K. me mira desde abajo mientras se ata los cordones de las
zapatillas. Con la voz enronquecida, como para sí, masculla: se está haciendo
tarde. Lo cierto es que nadie sabe que hemos llegado a la ciudad. Tampoco
tenemos ningún sitio al que ir. Pero K. sigue mirándome y apremiante, con la
voz endurecida, apretando un poco la mandíbula, vuelve a repetir: vamos a
llegar tarde.
Desde que tuvo edad para tener miedo a las alturas K. ha
trabajado limpiando cristales. Entre el frío de la colcha y nuestra soledad, una
noche me contó susurrándome al oído cómo descubrió que no hay nadie
esperándonos, por cómo miraban los ojos vacíos del otro lado hacia los
ventanales semitintados. A veces hacía pajaritas de papel y las colaba entre
las rendijas de las ventanas en oscilo, aunque no estaba seguro de si había alguien
que entendiera el juego; tenía la impresión de que sólo las recogían para
estrujarlas y tirarlas a las papeleras. Al final, triste, me confesó que hay
tantas cosas que le dan pena que algunos días tiene miedo de que todo empiece a
darle igual.
A K. le gusta seguir la geografía de los mapas del metro,
embarcar el dedo índice en Ciudad Jardín y desembarcar en Buenos Aires. Lo miro
mientras lo hace; me gustan los pliegues que hace la camiseta en los hoyuelos
de su espalda y las dobleces del pantalón en su culo. Se gira de golpe y me
asusta. Se le ha ido lejos la mirada, me coge del brazo y tira de mí.
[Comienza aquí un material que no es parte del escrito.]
(* ===== verification/Replay.v ===== *)
(** backend/pkg/wiring/replay_filter.go, replay_refresh.go and the transaction holds
    of proposer.go: what a node remembers of committed and of proposed transactions,
    so that it neither takes them in nor proposes them again. *)
From S2P Require Import Prelude Bytes Sha256 GoTime Codec Merkle Messages Block Mempool.
Import Codec Model.

(** ** State *)

Record ReplayConfig := MkReplayConfig {
  replayFilterEnabled : bool; replayFilterTTL : Z; replayFilterMax : Z;
  replayRefreshEnabled : bool; replayRefreshLeaderOnly : bool;
  replayRefreshHeightWindow : Z; replayRefreshMaxHeightsTick : Z }.

(** The map from identity hash to expiry, the counters (which wrap at 64 bits) and the
    next height of the refresh. *)
Record Replay := MkReplay {
  replayCommittedTx : gmap bytes Time; replayFilterEvictions : Z;
  replayRejectedAdmit : Z; replayRejectedBuild : Z; replayRefreshNext : Z }.

Definition NewReplay : Replay := MkReplay ∅ 0 0 0 0.

Definition with_committed (m : gmap bytes Time) (r : Replay) : Replay :=
  MkReplay m (replayFilterEvictions r) (replayRejectedAdmit r) (replayRejectedBuild r) (replayRefreshNext r).
Definition count_eviction (r : Replay) : Replay :=
  MkReplay (replayCommittedTx r) (u64 (replayFilterEvictions r + 1)) (replayRejectedAdmit r) (replayRejectedBuild r) (replayRefreshNext r).
Definition count_admit (r : Replay) : Replay :=
  MkReplay (replayCommittedTx r) (replayFilterEvictions r) (u64 (replayRejectedAdmit r + 1)) (replayRejectedBuild r) (replayRefreshNext r).
Definition count_build (n : Z) (r : Replay) : Replay :=
  MkReplay (replayCommittedTx r) (replayFilterEvictions r) (replayRejectedAdmit r) (u64 (replayRejectedBuild r + n)) (replayRefreshNext r).
Definition with_next (n : Z) (r : Replay) : Replay :=
  MkReplay (replayCommittedTx r) (replayFilterEvictions r) (replayRejectedAdmit r) (replayRejectedBuild r) n.

(** ** Identities *)

Definition txIdentityHash (tx : Transaction) : option bytes :=
  let env := Envelope_ tx in
  let domain := match Type_ tx with
                | TxEvent => DomainEventTx | TxEvidence => DomainEvidenceTx | TxPolicy => DomainPolicyTx end in
  match BuildSignBytes domain (Timestamp tx) (ProducerID env) (Nonce env) (EnvContentHash env) with
  | Err _ => None
  | Ok signBytes => Some (HashBytes signBytes)
  end.

(** ** The filter *)

Section filter_ops.
Context (c : ReplayConfig) (range : visit_order bytes Time).

Definition pruneReplayFilterExpiredLocked (now : Time) (r : Replay) : Replay :=
  with_committed (filter (fun kv => After now kv.2 = false) (replayCommittedTx r)) r.

(** The first of the earliest expiries in the order of the iteration. *)
Definition oldest_entry (l : list (bytes * Time)) : option (bytes * Time) :=
  foldl (fun found kv =>
    match found with
    | None => Some kv
    | Some (_, oldestExp) => if Before kv.2 oldestExp then Some kv else found
    end) None l.

Definition rememberCommittedTxHash (hash : bytes) (now : Time) (r : Replay) : Replay :=
  if negb (replayFilterEnabled c) then r
  else
    let exp := GoTime.Add now (replayFilterTTL c) in
    let r := pruneReplayFilterExpiredLocked now r in
    let r :=
      if (0 <? replayFilterMax c) && (replayFilterMax c <=? Z.of_nat (size (replayCommittedTx r))) then
        match oldest_entry (range (replayCommittedTx r)) with
        | Some (oldestHash, _) => count_eviction (with_committed (delete oldestHash (replayCommittedTx r)) r)
        | None => r
        end
      else r in
    with_committed (<[hash := exp]> (replayCommittedTx r)) r.

Definition rememberCommittedTransactions (txs : list Transaction) (now : Time) (r : Replay) : Replay :=
  if negb (replayFilterEnabled c) then r
  else foldl (fun r tx => match txIdentityHash tx with
                          | Some hash => rememberCommittedTxHash hash now r
                          | None => r
                          end) r txs.

(** Whether the hash is remembered; an expired entry is dropped. The second critical
    section looks the entry up again, so the result is the one at that moment. *)
Definition isCommittedTxHash (hash : bytes) (now : Time) (r : Replay) : bool * Replay :=
  if negb (replayFilterEnabled c) then (false, r)
  else
    match replayCommittedTx r !! hash with
    | None => (false, r)
    | Some expiry =>
        if negb (After now expiry) then (true, r)
        else (false, with_committed (delete hash (replayCommittedTx r)) r)
    end.

Definition shouldRejectReplayOnAdmit (tx : Transaction) (now : Time) (r : Replay) : bool * Replay :=
  if negb (replayFilterEnabled c) then (false, r)
  else
    match txIdentityHash tx with
    | None => (false, r)
    | Some hash =>
        let '(known, r) := isCommittedTxHash hash now r in
        if known : bool then (true, count_admit r) else (false, r)
    end.

Definition replayFilterSize (now : Time) (r : Replay) : Z * Replay :=
  if negb (replayFilterEnabled c) then (0, r)
  else let r := pruneReplayFilterExpiredLocked now r in (Z.of_nat (size (replayCommittedTx r)), r).

Definition computeTxRootFromTransactions (txs : list Transaction) : BlockHash :=
  if len txs =? 0 then HashBytes []
  else BuildRoot ((fun tx => (EnvContentHash (Envelope_ tx), [])) <$> txs).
Vamos
tarde, vuelve a repetir.
A este lado del Atlántico todo se vuelve confuso. Corremos
por las calles pero por mucho que nos esforzamos parece que todo queda siempre
demasiado adelante. Veo un rostro deformado por la prisa de nuestra carrera, a
través de los cristales de una cabina. Y él, al igual que yo, se pregunta a
dónde vamos. K. no me mira, va delante de mí tirando de mi reticencia. Se me
enganchan las punteras de goma de las zapatillas a los adoquines levantados. Y
la lluvia comienza a caer. Un perro trata de liberarse de la correa para
protegerse del aguacero. Y nadie escucha sus ladridos. Un hombre en una esquina
sujeta un cartel alrededor de su cuello; mujer e hijos, no tengo trabajo. Pero
sólo grita: ¡Perdonadme, perdonadme! Cae de rodillas en el adoquinado, sus
manos levantan una oleada de pequeñas gotitas.